CONTEXT: The diagnosis of congenital hypogonadotropic hypogonadism (CHH) in prepuberty has always been challenging. Here, we aimed at studying the clinical and genetic features of paediatric CHH, especially the phenotype of hypospadias and dual defects (patients showing hypothalamic and/or pituitary defects and testicular hypoplasia), so as to have a better understanding of CHH.

DESIGN: The clinical and genetic features of patients with CHH were analysed, and the relationships between hypospadias, dual defects and genetics were investigated.

PATIENTS: Patients who visited Beijing Children's Hospital and were positively diagnosed with CHH.

MEASUREMENTS: The collected data included sex hormones, MRI of the olfactory bulb, human chorionic gonadotrophin (hCG) test and genetic testing. We analysed clinical features and genetic results, especially hypospadias and dual defects, and compared the stimulated testosterone (T) levels in patients with and without cryptorchidism.

RESULTS: Sixty-four patients were positively diagnosed, and forty-seven (73.4%) had Kallmann syndrome (KS). Four patients (6.3%) had hypospadias, including 2 KS. Micropenis combined with cryptorchidism was the most common phenotype (39%). Approximately two-third of patients showed a poor response to hCG; 15 cases were diagnosed with dual defects, and there were no significant differences between those with and without cryptorchidism. Twenty-six cases (51%) of 51 patients were identified as having classical HH mutations, affecting 10 different genes, with oligogenic mutations in 5 cases (9.8%). The most common mutations were in PROKR2 (17.6%), FGFR1 (13.7%) and CHD7 (7.8%). The frequency of PROKR2 mutations was higher in dual HH when compared to other HH cases (6/15 vs 3/36, P = .021).

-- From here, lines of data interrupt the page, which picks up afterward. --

(** What a link does on a message of the session control is of these operations:
    its answer is a call of the multiplexer, and then the new keys. *)
Lemma control_acts (l : Link) m session payload :
  phase_ l = Connected -> mux_ l = Some m -> session_ (wire_ l) = Some session ->
  exists ops, Forall (fun o => (exists p, o = LnMux (OpSendData kCapabilityChannelId p))
                               \/ exists epoch, o = LnRekey (ApplyRekey session epoch (NowMs l)).1) ops
    /\ let l' := fold_left (fun l o => (act l o).1) ops l in
       let r := HandleSessionControl l payload in (phase_ r, wire_ r, mux_ r) = (phase_ l', wire_ l', mux_ l').
Proof.
  intros Hp Hm Hs. unfold HandleSessionControl. rewrite Hp, Hm, Hs. destruct (DecodeRekey payload) as [d|]; [|by exists []].
  cbv zeta. destruct (negb _); [by exists []|]. destruct (SessionControl.kind d).
  - destruct (EncodeRekey _) as [encoded|].
    + exists [LnMux (OpSendData kCapabilityChannelId encoded); LnRekey (ApplyRekey session (target_epoch d) (NowMs l)).1].
      split; [constructor; [left; eauto|constructor; [right; eauto|constructor]]|]. cbn [fold_left act fst]. unfold call_mux. by rewrite Hm.
    + exists [LnRekey (ApplyRekey session (target_epoch d) (NowMs l)).1].
      split; [constructor; [right; eauto|constructor]|done].
  - destruct (ApplyRekey session (target_epoch d) (NowMs l)) as [s' applied] eqn:Ha.
    exists [LnRekey s']. split; [constructor; [right; exists (target_epoch d); by rewrite Ha|constructor]|].
    cbn. unfold finish_rekey. by destruct (rekey_cb_ _).
Qed.
End Adp.

(** ** Witness *)

Section Witness.
#[local] Existing Instance toy_sodium.
#[local] Existing Instance toy_sodium_laws.
#[local] Existing Instance toy_aead.
#[local] Existing Instance toy_aead_laws.
#[local] Existing Instance toy_kdf.
#[local] Existing Instance toy_kem.
#[local] Existing Instance toy_dsa.
#[local] Existing Instance toy_io.
#[local] Existing Instance toy_hash.
#[local] Instance toy_run_sound : Sound Session := Session_sound (fun _ => True).

Abbreviation ToyConn := (Connection Session ToyIo).
Abbreviation ToyAdp := (PeerLink ToyConn (list bytes)).

(** A link established over a connection to the other end's port, with a channel. *)
Definition new_conn (i : bool) : ToyConn := Connection_new toy_host (toy_params (if i then 20 else 10)).
Definition adp_mux (i : bool) : ChannelMux (LinkWire ToyConn (list bytes)) :=
  default (ChannelMux_new i (wire_ (PeerLink_adp "dial" "" i (new_conn i) (toy_identity 3))))
    (mux_ (FinishEstablishment toy_ports (PeerLink_adp "dial" "" i (new_conn i) (toy_identity 3)) (toy_established i [1; 255])))
  <| channels_ := {[1 := channel_example]} |>.
Definition adp_up (i : bool) : ToyAdp :=
  FinishEstablishment toy_ports (PeerLink_adp "dial" "" i (new_conn i) (toy_identity 3)) (toy_established i [1; 255])
    <| mux_ := Some (adp_mux i) |>.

CONCLUSIONS: Micropenis and/or cryptorchidism can serve as important signs for the diagnosis of HH in paediatrics, and the coexistence of hypospadias does not exclude the diagnosis of CHH, including KS or normosmic isolated HH (nHH). Testicular function may be impaired earlier than expected, and PROKR2 mutations need to be evaluated to identify presumed dual defects.